Paru dans Périscolaire le mercredi 26 mai 2010.
"Le système de l'éducation nonformelle doit faire reconnaître sa visée éducative dans les socialisations intergénérationnelles, dans l'éducation permanente tout au long de la vie, dans la démocratie culturelle, dans la citoyenneté participative. L'association représente un espace d'autoformation sur un territoire de proximité : une situation d'écoute et de coopération, un débat sur les besoins des populations, une analyse critique de l'action sociale et politique, la construction de réponses alternatives", pose Francine Grelier, dans son travail de thèse (Rennes-II) signalé par l'INRP. La doctorante souligne qu'idéalement l'association est un lieu de découverte de l'intérêt général, du rôle de citoyen, de la coopération et de la négociation.
Dans la réalité, cet idéal demanderait d'être remis constamment en débat. "Les représentations du système de l'animation oscillent entre naïveté et désenchantement." Après l'enthousiasme des années 70, les années 80 auraient porté avec elles une certaine fêlure dans la conception du rôle de l'animateur, considéré comme porteur du contrôle social, offrant un temps de loisir palliatif au mal de vivre et à la crise.
Contre ces extrêmes, la thèse définit la mission de l'animateur, qui ne saurait être conçue comme l'application à des situations concrètes de savoirs appris, mais comme la mise en oeuvre d'un "style", autrement dit d'une qualité de distanciation vis à vis des tâches. Elle pointe l'enjeu de leur formation: éviter les endoctrinements, apprendre à penser son expérience. "La critique des savoirs standardisés donne de la valeur aux savoirs d'engagement ", pointe t-elle.
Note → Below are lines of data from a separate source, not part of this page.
Lemma skip_spaces m s : all_char path_or_space (skip m s).1 = true /\ String.length (skip m s).2 <= String.length s.
Proof.
  destruct m; try done. simpl. induction s as [|c s IH]; simpl; [done|]. case_decide as Hc; [|simpl; lia].
  destruct (spaces s) as [t r]. simpl in *. destruct IH as [H1 H2]. split; [|lia].
  rewrite H1, andb_true_r. unfold path_or_space. rewrite bool_decide_true by done. apply orb_true_r.
Qed.

Lemma path_again_any s :
  exists t r, peg Spaced (Again path_item) s (Match t r []) /\ all_char path_or_space t = true.
Proof.
  remember (String.length s) as n eqn:En. revert s En. induction n as [n IH] using lt_wf_ind. intros s ->.
  destruct (skip_spaces Spaced s) as [Hsp Hlen]. destruct (skip Spaced s).2 as [|c s'] eqn:E.
  - exists EmptyString, s. split; [|done]. apply peg_again_none. rewrite E. apply path_item_end.
  - destruct (path_char c) eqn:Hc.
    + destruct (IH (String.length s')) with (s := s') as (t & r & Hp & Ht); [simpl in Hlen; lia|done|].
      exists ((skip Spaced s).1 +:+ String c EmptyString +:+ t), r. split.
      * apply (peg_again grammar Spaced path_item s (String c EmptyString) s' [] t r []); [|done].
        rewrite E. pose proof (path_item_char c s') as Hi. by rewrite Hc in Hi.
      * rewrite all_char_app, Hsp. simpl. unfold path_or_space at 1. by rewrite Hc.
    + exists EmptyString, s. split; [|done]. apply peg_again_none. rewrite E.
      pose proof (path_item_char c s') as Hi. by rewrite Hc in Hi.
Qed.

Lemma filter_path_any s :
  peg Spaced (Call Rule.filter_path) s NoMatch \/
  exists t r, peg Spaced (Call Rule.filter_path) s (Match t r [Pair Rule.filter_path t []]) /\
    all_char path_or_space t = true /\ t ≠ EmptyString.
Proof.
  destruct s as [|c s]; [left; by apply (run_sound grammar 20)|].
  pose proof (path_item_char c s) as Hc. destruct (path_char c) eqn:Ec.
  2: { left. apply (peg_call grammar Spaced Rule.filter_path _ NoMatch), (peg_call grammar Spaced Rule.PATH _ NoMatch).
       by apply peg_seq_first. }
  right. destruct (skip_spaces Spaced s) as [Hsp _].
  assert (exists t r, peg Spaced (Rep path_item) (skip Spaced s).2 (Match t r []) /\ all_char path_or_space t = true)
    as (t & r & Hr & Ht).
  { destruct (skip Spaced s).2 as [|d s']; [by exists EmptyString, EmptyString; split; [apply peg_rep_none, path_item_end|]|].
    pose proof (path_item_char d s') as Hd. destruct (path_char d) eqn:Ed.
    - destruct (path_again_any s') as (t & r & Hp & Ht). exists (String d EmptyString +:+ t), r. split.
      + by apply (peg_rep grammar Spaced path_item _ (String d EmptyString) s' [] t r []).
      + simpl. unfold path_or_space at 1. by rewrite Ed.
    - exists EmptyString, (String d s'). split; [by apply peg_rep_none|done]. }
  exists (String c EmptyString +:+ (skip Spaced s).1 +:+ t), r. split; [|split; [|done]].
  - apply (peg_call grammar Spaced Rule.filter_path _ (Match _ r [])), (peg_call grammar Spaced Rule.PATH _ (Match _ r [])).
    by apply (peg_seq grammar Spaced path_item (Rep path_item) _ _ _ [] t r []).
  - cbn [String.append all_char]. rewrite all_char_app, Hsp, Ht. unfold path_or_space. by rewrite Ec.
Qed.

(** * Quoting *)

Section Quoting.
Context `{JsonText}.

(** The text of an argument. *)
Definition arg_text (s : string) : string := if path_text s then s else quote s.

(** Strings that can be written: valid text without single quotes. *)
Definition nice (s : string) : bool := valid_utf8 s && negb (has_char LazyRef.squote s).

Lemma parse_grammar_match r s t rest l :
  peg Spaced (Call r) s (Match t rest l) -> exists h0, forall h, h0 <= h -> parse_grammar h r s = Ok l.
Proof.
  intros [n0 Hn]%peg_evaluated. exists n0. intros h Hh. unfold parse_grammar, parse_rule. by rewrite Hn.
Qed.

Lemma parse_grammar_fails r s :
  peg Spaced (Call r) s NoMatch -> exists h0, forall h, h0 <= h -> parse_grammar h r s = Err "parsing error".
Proof.
  intros [n0 Hn]%peg_evaluated. exists n0. intros h Hh. unfold parse_grammar, parse_rule. by rewrite Hn.
Qed.

Lemma path_or_space_text s :
  all_char path_or_space s = true -> any_char is_whitespace s = false -> all_char path_char s = true.
Proof.
  induction s as [|c s IH]; simpl; [done|]. unfold path_or_space at 1.
  intros [Hc Hs]%andb_true_iff [Hw Hws]%orb_false_iff. rewrite IH by done. rewrite andb_true_r.
  apply orb_true_iff in Hc as [Hc|Hc%bool_decide_eq_true]; [done|]. by subst.
Qed.

Lemma path_text_plain s : all_char path_char s = true -> any_char is_whitespace s = false.
Proof.
  induction s as [|c s IH]; simpl; [done|]. intros [Hc Hs]%andb_true_iff. rewrite IH, orb_false_r by done.
  destruct c as [[] [] [] [] [] [] [] []]; done.
Qed.

Lemma quote_if_text s : exists h0, forall h, h0 <= h -> quote_if h s = Ok (arg_text s).
Proof.
  destruct (filter_path_any s) as [Hf|(t & r & Hm & Ht & Hne)].
  - destruct (parse_grammar_fails _ _ Hf) as [h0 Hh]. exists h0. intros h Hle. unfold quote_if. rewrite Hh by done.
    unfold arg_text. destruct (path_text s) eqn:E; [|done]. exfalso.
    assert (peg Spaced (Call Rule.PATH) s (Match s EmptyString [])) as Hp.
    { rewrite <- (append_nil_r s) at 1. by apply path_matches. }
    apply (peg_call grammar Spaced Rule.filter_path) in Hp.
    by pose proof (peg_deterministic grammar _ _ _ _ _ Hf Hp).
  - destruct (parse_grammar_match _ _ _ _ _ Hm) as [h0 Hh]. exists h0. intros h Hle. unfold quote_if. rewrite Hh by done.
    cbn [as_str]. f_equal. unfold arg_text. destruct (path_text s) eqn:E.
    + assert (peg Spaced (Call Rule.PATH) s (Match s EmptyString [])) as Hp.
      { rewrite <- (append_nil_r s) at 1. by apply path_matches. }
      apply (peg_call grammar Spaced Rule.filter_path) in Hp.
      pose proof (peg_deterministic grammar _ _ _ _ _ Hm Hp) as [= -> _]. rewrite bool_decide_true by done.
      unfold path_text in E. apply andb_true_iff in E as [_ E]. by rewrite path_text_plain.
    + destruct (any_char is_whitespace s) eqn:Ew; [done|]. simpl. case_bool_decide as Hts; [|done]. subst t.
      unfold path_text in E. rewrite path_or_space_text in E by done.
      rewrite bool_decide_false in E by done. done.
Qed.

(** ** Quoted strings *)

Definition quotation (body : string) : string :=
  String LazyRef.dquote (body +:+ String LazyRef.dquote EmptyString).

Definition plain_char (c : ascii) : bool := negb (char_in [34; 39; 92] c).

Lemma char_plain c s : plain_char c = true -> peg Atomic (Call Rule.char) (String c s) (Match (String c EmptyString) s []).
Proof.
  intros Hc. apply (run_sound grammar 20). destruct c as [[] [] [] [] [] [] [] []]; done.
Qed.

Lemma char_escaped c s :
  escaped c = true ->
  peg Atomic (Call Rule.char) (String (ascii_of_nat 92) (String c s))
    (Match (String (ascii_of_nat 92) (String c EmptyString)) s []).
Proof.
  intros Hc. apply (run_sound grammar 30). destruct c as [[] [] [] [] [] [] [] []]; done.
Qed.

Lemma char_quote s : peg Atomic (Call Rule.char) (String LazyRef.dquote s) NoMatch.
Proof. by apply (run_sound grammar 20). Qed.

Lemma backslash_char c : char_in [92] c = true -> c = ascii_of_nat 92.
Proof. destruct c as [[] [] [] [] [] [] [] []]; done. Qed.

(** One character of the body of a quotation. *)
Lemma body_step c body :
  json_body (String c body) = true -> exists t rest,
    String c body = t +:+ rest /\ json_body rest = true /\ String.length rest <= String.length body /\
    forall r, peg Atomic (Call Rule.char) (String c body +:+ r) (Match t (rest +:+ r) []).
Proof.
  cbn [json_body]. destruct (char_in [92] c) eqn:Ec.
  - apply backslash_char in Ec as ->. destruct body as [|d body]; [done|]. intros [Hd Hb]%andb_true_iff.
    exists (String (ascii_of_nat 92) (String d EmptyString)), body. split; [done|]. split; [done|].
    split; [simpl; lia|]. intros r. by apply char_escaped.
  - intros [Hc Hb]%andb_true_iff. exists (String c EmptyString), body. split; [done|]. split; [done|]. split; [done|].
    intros r. apply char_plain. unfold plain_char. destruct c as [[] [] [] [] [] [] [] []]; done.
Qed.

Lemma body_again body r :
  json_body body = true ->
  peg Atomic (Again (Call Rule.char)) (body +:+ String LazyRef.dquote r) (Match body (String LazyRef.dquote r) []).
Proof.
  remember (String.length body) as n eqn:En. revert body En. induction n as [n IH] using lt_wf_ind.
  intros [|c body] -> Hb; [apply peg_again_none, char_quote|].
  destruct (body_step c body Hb) as (t & rest & E & Hrest & Hlen & Hstep). rewrite E at 2.
  apply (peg_again grammar Atomic _ _ t (rest +:+ String LazyRef.dquote r) [] rest _ []); [apply Hstep|].
  apply (IH (String.length rest)); [simpl; lia|done|done].
Qed.
(** * Operators with arguments *)

(** [:name=] and arguments. *)
Lemma filter_rule name x t r l :
  peg Spaced (Call Rule.cmd) (name +:+ "=" +:+ x) (Match name ("=" +:+ x) [Pair Rule.cmd name []]) ->
  no_space (name +:+ "=") = true -> no_space x = true ->
  peg Spaced (Opt (Seq (Call Rule.argument) (Rep (Seq (Str ";") (Call Rule.argument))))) x (Match t r l) ->
  peg Spaced (Call Rule.filter) (":" +:+ name +:+ "=" +:+ x)
    (Match (":" +:+ name +:+ "=" +:+ t) r
      [Pair Rule.filter (":" +:+ name +:+ "=" +:+ t) (Pair Rule.cmd name [] :: l)]).
Proof.
  intros Hc Hn Hx Ha. apply (peg_call grammar Spaced Rule.filter _ (Match _ r (Pair Rule.cmd name [] :: l))). simpl.
  apply (peg_then Spaced (Call Rule.CMD_START) _ _ ":" (name +:+ "=" +:+ x) [] (name +:+ "=" +:+ t) r
    (Pair Rule.cmd name [] :: l)); [by_run|by destruct name|].
  apply (peg_then Spaced (Call Rule.cmd) _ _ name ("=" +:+ x) [Pair Rule.cmd name []] ("=" +:+ t) r l); [done|done|].
  apply (peg_then Spaced (Str "=") _ _ "=" x [] t r l); [by_run|done|done].
Qed.

Section Items.
Context `{JsonText}.

(** A text that the grammar takes for an argument, and the string it stands for. *)
Definition arg_pair (t s : string) (p : node_pair) : Prop :=
  (exists c t', t = String c t' /\ c ≠ space) /\ as_str p = t /\ text_of p = s /\
  forall r, path_stops r = true -> peg Spaced (Call Rule.argument) (t +:+ r) (Match t r [p]).

Lemma arg_no_space t s p r : arg_pair t s p -> no_space (t +:+ r) = true.
Proof. intros [(c & t' & -> & Hc) _]. simpl. by rewrite bool_decide_false. Qed.

Lemma path_text_start s : path_text s = true -> exists c s', s = String c s' /\ c ≠ space.
Proof.
  unfold path_text. destruct s as [|c s]; [done|]. simpl. intros [Hc _]%andb_true_iff. exists c, s. split; [done|].
  by intros ->.
Qed.

Lemma path_text_pair s : path_text s = true -> exists p, arg_pair s s p.
Proof.
  intros Hs. exists (Pair Rule.argument s []). split; [by apply path_text_start|]. split; [done|].
  split; [by apply unquote_path|]. intros r. by apply argument_path.
Qed.

Lemma arg_text_pair s : nice s = true -> exists p, arg_pair (arg_text s) s p.
Proof.
  intros Hs. destruct (argument_matches s Hs) as [inner Hm]. exists (Pair Rule.argument (arg_text s) inner).
  split; [|split; [done|split; [by apply unquote_arg|done]]]. unfold arg_text.
  destruct (path_text s) eqn:E; [by apply path_text_start|]. destruct (nice_quote s Hs) as (body & -> & _). by do 2 eexists.
Qed.

Lemma quote_pair s : nice s = true -> exists p, arg_pair (quote s) s p.
Proof.
  intros Hs. destruct (nice_quote s Hs) as (body & E & Hb & _).
  exists (Pair Rule.argument (quote s) [Pair Rule.string (quotation body) [Pair Rule.inner body []]]).
  split; [rewrite E; by do 2 eexists|]. split; [done|]. split; [by apply unquote_quote|]. intros r Hr. rewrite E.
  apply (peg_call grammar Spaced Rule.argument _ (Match (quotation body) r _)). apply peg_choice_first. by apply string_matches.
Qed.
Lemma prints_case f :
  simple f = true -> ample (fun h => forall n, size f <= S n -> computes I (spec2 h (S n) f) (Ok (text f))) -> ample (prints f).
Proof.
  intros Hs Hf. eapply ample_and; [apply (ample_ge (size f))|exact Hf|]. intros h Hh Hn. split; [done|]. split; [done|].
  intros [|n] Hsize; [pose proof (size_pos f); lia|auto].
Qed.

(** A filter in the text of another one. *)
Lemma prints_around f b (wrap : nat -> string -> opt string) :
  simple f = true -> size b < size f -> ample (prints b) ->
  (forall h n, spec2 h (S n) f = x ← (g ← simplify h b; spec2 h n (to_op g)); wrap h x) ->
  ample (fun h => computes I (wrap h (text b)) (Ok (text f))) -> ample (prints f).
Proof.
  intros Hs Hsize Hb E Hw. apply prints_case; [done|]. eapply ample_and; [exact Hb|exact Hw|]. intros h Hb' Hw' n Hn.
  rewrite E. eapply computes_bind_ok; [|exact Hw']. apply prints_spec; [done|lia].
Qed.

(** Filters after a path. *)
Lemma prints_nested f b p (start : string) :
  simple f = true -> size b < size f -> ample (prints b) ->
  (forall h n, spec2 h (S n) f = s ← quoted_path h p; x ← (g ← simplify h b; spec2 h n (to_op g)); mret (start +:+ s +:+ "[" +:+ x +:+ "]")) ->
  text f = start +:+ path_arg p +:+ "[" +:+ text b +:+ "]" -> ample (prints f).
Proof.
  intros Hs Hsize Hb E Et. apply prints_case; [done|]. eapply ample_and; [exact Hb|apply (quoted_computes (to_string p))|].
  intros h Hb' Hq n Hn. rewrite E, Et. eapply computes_bind_ok; [exact Hq|]. eapply computes_bind_ok; [|apply computes_ret].
  apply prints_spec; [done|lia].
Qed.

Lemma prints_arms (l : list (RevMatch.t * LazyRef.t * filter)) :
  ample (fun h => forall b, b ∈ snd <$> l -> prints b h) -> ample (prints (Op.Rev l)).
Proof.
  intros Hl. apply prints_case; [done|]. eapply ample_impl; [exact Hl|]. intros h Hh n Hn. cbn [spec2].
  eapply computes_bind_ok; [|apply computes_ret].
  apply (computes_mapM_ok _ _ (fun x => rev_match_text x.1.1 x.1.2 +:+ text x.2)). intros [[m r] b] Hb.
  assert (b ∈ snd <$> l) as Hb' by (apply list_elem_of_fmap; by exists (m, r, b)).
  eapply computes_bind_ok; [|apply computes_ret]. apply prints_spec; [by apply Hh|].
  clear -Hb Hn. simpl in Hn. induction Hb as [x l|x y l Hb IH]; simpl in *; [lia|]. apply IH. lia.
Qed.

Lemma prints_chain l :
  simple (Op.Chain l) = true -> ample (fun h => forall b, b ∈ l -> in_directory l = None -> prints b h) -> ample (prints (Op.Chain l)).
Proof.
  intros Hs Hl. apply prints_case; [done|]. destruct l as [|x l]; [apply ample_always; intros h n _; apply computes_ret|].
  cbn [text spec2]. destruct (in_directory (x :: l)) as [p|] eqn:Ed.
  - eapply ample_impl; [apply (quoted_computes (to_string p))|]. intros h Hh n Hn.
    eapply computes_bind_ok; [exact Hh|]. apply computes_ret.
  - eapply ample_impl; [exact Hl|]. intros h Hh n Hn.
    eapply computes_bind_ok; [|apply computes_ret]. apply (computes_mapM_ok _ (spec2 h n) text). intros f Hf.
    apply (Hh f Hf); [done|]. apply sum_list_with_elem in Hf. cbn [size] in Hn. lia.
Qed.

Lemma prints_compose l :
  simple (Op.Compose l) = true -> ample (fun h => forall b, b ∈ l -> prints b h) -> ample (prints (Op.Compose l)).
Proof.
  intros Hs Hl. apply prints_case; [done|]. eapply ample_impl; [exact Hl|]. intros h Hh n Hn. cbn [spec2].
  eapply computes_bind_ok; [|apply computes_ret]. apply computes_mapM_ok. intros f Hf. apply prints_spec; [by apply Hh|].
  apply sum_list_with_elem in Hf. simpl in Hn. lia.
Qed.

(** The printer prints the text of a filter. *)
Lemma spec2_text f : printable f = true -> simple f = true -> ample (prints f).
Proof.
  induction f as [f IH] using filter_ind. intros Hp Hs.
  assert (forall l, Forall (fun f => printable f = true -> simple f = true -> ample (prints f)) l ->
    forallb printable l = true -> forallb simple l = true -> ample (fun h => forall b, b ∈ l -> prints b h)) as Hlist.
  { intros l Hl Hpl Hsl. rewrite Forall_forallb in Hpl, Hsl. rewrite Forall_forall in Hl, Hpl, Hsl. apply ample_all. auto. }
  assert (forall b, Forall (fun f => printable f = true -> simple f = true -> ample (prints f)) [b] ->
    printable b = true -> simple b = true -> ample (prints b)) as Hone
    by (intros b [Hb _]%Forall_cons; auto).
  destruct f; cbn [printable children] in *;
    try (by apply prints_case; [|eapply ample_impl; [by apply spec_leaf_text|]; intros h' Hh n Hn; exact Hh]);
    rewrite ?andb_true_iff in Hp; repeat match goal with H : _ /\ _ |- _ => destruct H end.
  - apply (prints_around _ f (fun _ x => mret (":~(" +:+ join_with "," (sorted (meta_text <$> m)) +:+ ")[" +:+ x +:+ "]")));
      [done|simpl; lia|auto|done|apply ample_always; intros h; apply computes_ret].
  - destruct ids; [done|]. apply prints_case; [done|]. apply ample_always. intros h n _. apply computes_ret.
  - rewrite Forall_forallb in Hp.
    apply prints_arms, Hlist; [done|..]; rewrite Forall_forallb, Forall_fmap; (eapply Forall_impl; [exact Hp|]);
      intros x Hx; rewrite !andb_true_iff in Hx; simpl; tauto.
  - apply (prints_nested _ f p ":!"); [done|simpl; lia|auto|done|done].
  - apply (prints_nested _ f p ":#"); [done|simpl; lia|auto|done|done].
  - apply (prints_around _ f (fun _ x => mret (":unapply(" +:+ LazyRef.to_string r +:+ x +:+ ")")));
      [done|simpl; lia|auto|done|apply ample_always; intros h; apply computes_ret].
  - cbn [simple] in Hs. apply prints_compose; [done|]. apply andb_true_iff in Hs as [_ Hs]. by apply Hlist.
  - apply prints_chain; [done|]. cbn [simple] in Hs. apply andb_true_iff in Hs as [_ Hs].
    destruct (in_directory filters) as [p|]; [apply ample_always; by intros|].
    eapply ample_impl; [by apply Hlist|]. auto.
  - cbn [simple] in Hs. apply andb_true_iff in Hs as [Hsa Hsb]. apply prints_case; [by simpl; rewrite Hsa|].
    eapply ample_impl; [apply (Hlist [f1; f2]); simpl; by rewrite ?H1, ?H2, ?Hsa, ?Hsb|]. intros h Hh n Hn. simpl in Hn.
    assert (text (Op.Subtract f1 f2) = ":subtract[" +:+ text f1 +:+ "," +:+ text f2 +:+ "]") as ->
      by (cbn; by rewrite <- !append_assoc).
    cbn [spec2]. eapply computes_bind_ok; [apply prints_spec; [apply Hh; by left|lia]|].
    eapply computes_bind_ok; [apply prints_spec; [apply Hh; right; by left|lia]|]. apply computes_ret.
  - apply (prints_around _ f (fun _ x => mret (":exclude[" +:+ x +:+ "]")));
      [done|simpl; lia|auto|done|apply ample_always; intros h; apply computes_ret].
  - apply (prints_around _ f (fun _ x => mret (":select[" +:+ x +:+ "]")));
      [done|simpl; lia|auto|done|apply ample_always; intros h; apply computes_ret].
  - apply (prints_around _ f (fun _ x => mret (":pin[" +:+ x +:+ "]")));
      [done|simpl; lia|auto|done|apply ample_always; intros h; apply computes_ret].
Qed.

(** What [spec] prints is the text of the simplified filter. *)
Lemma spec_text f :
  printable (simplified f) = true -> ample (fun h => computes I (spec h f) (Ok (text (simplified f)))).
Proof.
  intros Hp. eapply ample_and; [apply (ample_ge (size f))|by apply (spec2_text (simplified f)), simplified_simple|].
  intros h Hh H2. eapply computes_bind_ok; [by apply simplify_computes|]. apply H2.
  pose proof (simplified_shrinks f) as [Hs _]. cbv beta in Hh. lia.
Qed.
End Printing.

(** * Reading one operator *)

(** The pair of an operator and what the parser makes of it. *)
Definition item_reads (t : string) (m : nat -> opt filter) : Prop :=
  exists p, item_pair t p /\ forall h rec, agree (parse_item h experimental rec p) (m h).

Lemma parse_filter_pair h rec p args :
  as_rule p = Rule.filter -> text_of <$> into_inner p = args ->
  parse_item h experimental rec p = make_filter h experimental args.
Proof. intros Hr <-. unfold parse_item. by rewrite Hr. Qed.

Lemma noarg_reads name o :
  name ∈ noargs -> (forall h, agree (make_filter h experimental [name]) (leaf_item h o)) ->
  item_reads (":" +:+ name) (fun h => leaf_item h o).
Proof. intros Hn Hm. eexists. split; [by apply noarg_item|]. intros h rec. apply Hm. Qed.

Lemma command_reads name t s p o :
  name ∈ commands -> arg_pair t s p ->
  (forall h, agree (make_filter h experimental [name; s]) (leaf_item h o)) ->
  item_reads (":" +:+ name +:+ "=" +:+ t) (fun h => leaf_item h o).
Proof.
  intros Hn Ha Hm.
  destruct (command_item name t [s] [p] Hn) as (q & Hq & Hr & Hi).
  - intros r. by eapply arg_no_space.
  - intros r Hr. by eapply one_argument.
  - destruct Ha as (_ & _ & <- & _). done.
  - exists q. split; [done|]. intros h rec. by rewrite (parse_filter_pair h rec q _ Hr Hi).
Qed.

Lemma command2_reads name s1 s2 o :
  name ∈ commands -> nice s1 = true -> nice s2 = true ->
  (forall h, agree (make_filter h experimental [name; s1; s2]) (leaf_item h o)) ->
  item_reads (":" +:+ name +:+ "=" +:+ quote s1 +:+ ";" +:+ quote s2) (fun h => leaf_item h o).
Proof.
  intros Hn H1 H2 Hm. destruct (quote_pair s1 H1) as [p1 Hp1], (quote_pair s2 H2) as [p2 Hp2].
  destruct (command_item name (quote s1 +:+ ";" +:+ quote s2) [s1; s2] [p1; p2] Hn) as (q & Hq & Hr & Hi).
  - intros r. rewrite <- append_assoc. by eapply arg_no_space.
  - intros r Hr. by eapply two_arguments.
  - destruct Hp1 as (_ & _ & <- & _), Hp2 as (_ & _ & <- & _). done.
  - exists q. split; [done|]. intros h rec. by rewrite (parse_filter_pair h rec q _ Hr Hi).
Qed.

Lemma path_printable_arg p :
  path_printable p = true -> nice (to_string p) = true /\ components (to_string p) = p /\
  exists q, arg_pair (path_arg p) (to_string p) q.
Proof.
  unfold path_printable. rewrite andb_true_iff, bool_decide_eq_true. intros [Hn Hc]. split; [done|]. split; [done|].
  by apply arg_text_pair.
Qed.

Lemma checked_agree {A} (what : string) (m : opt A) :
  experimental = true -> agree (check_experimental_features_enabled experimental what ≫= fun _ => m) m.
Proof. intros -> s. done. Qed.

Lemma file_reads d s :
  leaf_printable (Op.File d s) = true -> item_reads (leaf_text (Op.File d s)) (fun h => leaf_item h (Op.File d s)).
Proof.
  cbn [leaf_printable leaf_text]. rewrite !andb_true_iff, !negb_true_iff. intros [[[[Hd Hsl] Hst] Hs] Hst2].
  destruct (path_printable_arg d Hd) as (_ & Ed & p & Hp), (path_printable_arg s Hs) as (_ & Es & q & Hq).
  assert (text_of p = to_string d /\ text_of q = to_string s) as [Etp Etq] by (split; [apply Hp|apply Hq]).
  case_decide as E; [subst s|]; eexists.
  - split; [by apply (presub_item _ _ _ Hp)|]. intros h rec. unfold parse_item. cbn [as_rule into_inner next]. intros c.
    change (parse_presub h (text_of p) None c = leaf_item h (Op.File d d) c). rewrite Etp. unfold parse_presub.
    by rewrite Hsl, Hst, Ed.
  - split; [by apply (presub2_item _ _ _ _ _ _ Hp Hq)|]. intros h rec. intros c.
    change (parse_presub h (text_of p) (Some (text_of q)) c = leaf_item h (Op.File d s) c). rewrite Etp, Etq. unfold parse_presub.
    by rewrite Hsl, Hst, Hst2, Ed, Es.
Qed.

Lemma pattern_reads glob :
  leaf_printable (Op.Pattern glob) = true ->
  item_reads (leaf_text (Op.Pattern glob)) (fun h => leaf_item h (Op.Pattern glob)).
Proof.
  cbn [leaf_printable leaf_text]. rewrite !andb_true_iff, negb_true_iff, bool_decide_eq_true. intros [[[Hn Hst] Hsl] Ho].
  destruct (arg_text_pair glob Hn) as [p Hp]. eexists. split; [by apply (presub_item _ _ _ Hp)|]. intros h rec c.
  change (parse_presub h (text_of p) None c = leaf_item h (Op.Pattern glob) c). destruct Hp as (_ & _ & -> & _).
  unfold parse_presub. rewrite Hsl, Hst. unfold Filter.pattern. by rewrite Ho.
Qed.

Lemma message_reads m r :
  leaf_printable (Op.Message m r) = true ->
  item_reads (leaf_text (Op.Message m r)) (fun h => leaf_item h (Op.Message m r)).
Proof.
  cbn [leaf_printable leaf_text]. intros [Hm Hr]%andb_true_iff. destruct (quote_string m Hm) as [p Hp].
  assert (text_of p = m) as Ep by apply Hp. case_decide as E.
  - subst r. eexists. split; [by apply (message_item _ _ _ Hp)|]. intros h rec c.
    change (Filter.message_regex h Filter.new (text_of p) MESSAGE_MATCH_ALL_REGEX c = leaf_item h (Op.Message m MESSAGE_MATCH_ALL_REGEX) c). by rewrite Ep.
  - rewrite bool_decide_false in Hr by done. apply andb_true_iff in Hr as [Hn Hr].
    destruct (quote_string r Hn) as [q Hq]. assert (text_of q = r) as Eq by apply Hq.
    eexists. split; [by apply (message2_item _ _ _ _ _ _ Hp Hq)|]. intros h rec c.
    change ((re ← new_regex (text_of q); Filter.message_regex h Filter.new (text_of p) re) c = leaf_item h (Op.Message m r) c).
    unfold new_regex. by rewrite Ep, Eq, Hr.
Qed.

Ltac listed := apply (bool_decide_unpack _); vm_compute; exact Logic.I.

Lemma link_reads m : experimental = true -> item_reads (leaf_text (Op.Link m)) (fun h => leaf_item h (Op.Link m)).
Proof.
  intros He. destruct m as [m|]; cbn [leaf_text].
  - destruct (arg_text_pair (LinkMode.to_string m)) as [p Hp]; [by destruct m|].
    assert (arg_text (LinkMode.to_string m) = LinkMode.to_string m) as Et by (by destruct m). rewrite Et in Hp.
    eapply (command_reads "link" _ _ p); [listed|exact Hp|]. intros h. eapply agree_trans; [by apply checked_agree|].
    by destruct m.
  - apply (noarg_reads "link"); [listed|]. intros h. by apply checked_agree.
Qed.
Cette marge de manoeuvre des animateurs tiendrait notamment à une "connaissance critique des réalités de domination".
Au sein des débats entre locaux et associatifs, un travail de prise de conscience des conflits de pouvoir et d'intérêts serait nécessaire, "pour négocier sur les objectifs de la cohésion sociale" et permettre de "dépasser les déterminismes et la fatalité". L'action associative serait le lieu de l'apprentissage du politique. "La participation au débat est souvent inégalitaire, parce qu'elle réflète la structure normative de la société, ou des groupes qui sont à l'origine du projet. (...) Il faut créer les temps et les espaces pour mettre en présence les uns avec les autres, et qu'ils se reconnaissent comme capables d'avoir des ressources à partager".
Au final, le champ de l'Education populaire serait un espace à la marge, un lieu d'expérimentation des changements par un "travail réflexif constant sur les enjeux de domination", permettant de rebondir ailleurs "dès qu'il y a institutionnalisation".